Figure 6.

Essential cysteines in mAno1 and scanning cysteine accessibility of the proposed new TMD6 (amino acids 620–646). (A) Six extracellular cysteines are required for mAno1 function. Amplitudes of whole-cell currents activated by 20μmol/L [Ca²⁺]_i at +100mV from WT and cysteine-substituted mutants of mAno1 expressed in HEK293 cells. Inset shows location of cysteines (solid red circles: essential; open red circles: not-essential for channel function) in the old model of mAno1. 6C: mAno1 with all cysteines except C370, C379, C383, C386, C395 and C836 replaced with serines. C836S is wild type mAno1 with C836 only replaced with serine.
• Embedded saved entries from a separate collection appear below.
(* ===== verification/Hybrid.v ===== *)
(** The hybrid encoding: class [HybridEncode] of
    [src/include/encode/single/hybrid_encode.h] and
    [src/encode/single/hybrid_encode.cpp].

    Each vertex has one bit vector. Its first bit says whether it holds all the
    neighbors ("decodable": VERTEX_BIT_SIZE-bit ids from bit 1) or a block of
    consecutive neighbors (two bits of block model, LOG_K bits of block size,
    the ids) followed by a one-bit-per-bucket hash of the others. *)
From S2P Require Import Prelude Config BitSet HashCount Encode.
From stdpp Require Import options.
Local Open Scope Z_scope.

(** The object's state: the array of vectors. *)
Notation Vectors := (list (list Z)) (only parsing).

(** [std::vector(first, last)] of a range of another vector. *)
Definition vector_range {A} (l : list A) (first last : Z) : option (list A) :=
  if (0 <=? first) && (first <=? last) && (last <=? Z.of_nat (length l))
  then Some (take (Z.to_nat (last - first)) (drop (Z.to_nat first) l)) else None.

Section HybridEncode.
Context (C : Config) (db : Z -> list Z).

(** [Hash]: the bit of the hash part a vertex is mapped to. *)
Definition HybridEncode_Hash (vertex_id hash_begin : Z) : option Z :=
  h ← umod vertex_id (u32 (PER_ENCODE_BIT_SIZE C - hash_begin));
  Some (u32 (h + hash_begin)).

Definition HybridEncode_IsDecodable (E : Vectors) (vertex : Z) : option bool :=
  d ← zget E vertex; BitSetSIMD_IsOne d 0.

(** [GetBlockModel], by vertex and by vector. *)
Definition HybridEncode_GetBlockModel_v (E : Vectors) (vertex : Z) : option BlockType :=
  d ← zget E vertex;
  b1 ← BitSetSIMD_IsOne d 1;
  if (b1 : bool) then Some RightMost else
  b2 ← BitSetSIMD_IsOne d 2;
  if (b2 : bool) then Some Middle else Some LeftMost.

Definition HybridEncode_GetBlockModel (d : list Z) : option BlockType :=
  b1 ← BitSetSIMD_GetSecondBit d;
  if (b1 : bool) then Some RightMost else
  b2 ← BitSetSIMD_GetThridBit d;
  if (b2 : bool) then Some Middle else Some LeftMost.

Definition HybridEncode_SetBlockModel (d : list Z) (type : BlockType) : option (list Z) :=
  match type with
  | LeftMost => BitSetSIMD_BlockSet d 1 2 0
  | FullHash | Middle => BitSetSIMD_BlockSet d 1 2 1
  | RightMost => BitSetSIMD_BlockSet d 1 2 3
  end.

Definition HybridEncode_IsFull (E : Vectors) (vertex : Z) : option bool :=
  d ← zget E vertex;
  v ← BitSetSIMD_BlockGet d (u32 (PER_ENCODE_BIT_SIZE C - VERTEX_BIT_SIZE C)) (VERTEX_BIT_SIZE C);
  Some (negb (v =? 0)).

(** [IsFull(vertex, index_not_full)] and the decodable branch of
    [GetBlockInteger] walk the fields up to an inclusive bound past the last
    whole field; VERTEX_BIT_SIZE > 0, so PER_ENCODE_BIT_SIZE turns are enough. *)
Fixpoint IsFull_loop (fuel : nat) (d : list Z) (index : Z) : option bool :=
  if index <=? u32 (PER_ENCODE_BIT_SIZE C - VERTEX_BIT_SIZE C + 1) then
    match fuel with
    | O => None
    | S fuel' =>
        v ← BitSetSIMD_BlockGet d index (VERTEX_BIT_SIZE C);
        if v =? 0 then Some false else IsFull_loop fuel' d (u32 (index + VERTEX_BIT_SIZE C))
    end
  else Some true.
The other constructs have each of the essential cysteines in mAno1_6C as indicated replaced with serine. (B) Example of change in current amplitude of G629C mANO1_6C. MTSET-induced increase in current is not reversed by washout of MTSET but is reversed by 5 mmol/L DTT. (C) Average Ano1 currents recorded from WT mAno1, mAno1_6C and cysteine-substituted mAno1_6C. (D) Effects of MTSET⁺ (left), MTSES⁻ (middle) and MTSEA⁺ (right) on cysteine-substituted mAno1_6C. The percent change of current at +100mV within 2 min of exposure to MTS reagent was calculated by [100 (I_{after MTS} − I_{before MTS})/I_{before MTS}]. Cysteine-substituted amino acids labeled with an asterisk were significantly (p < 0.05) affected by MTS reagents (N= 3–6).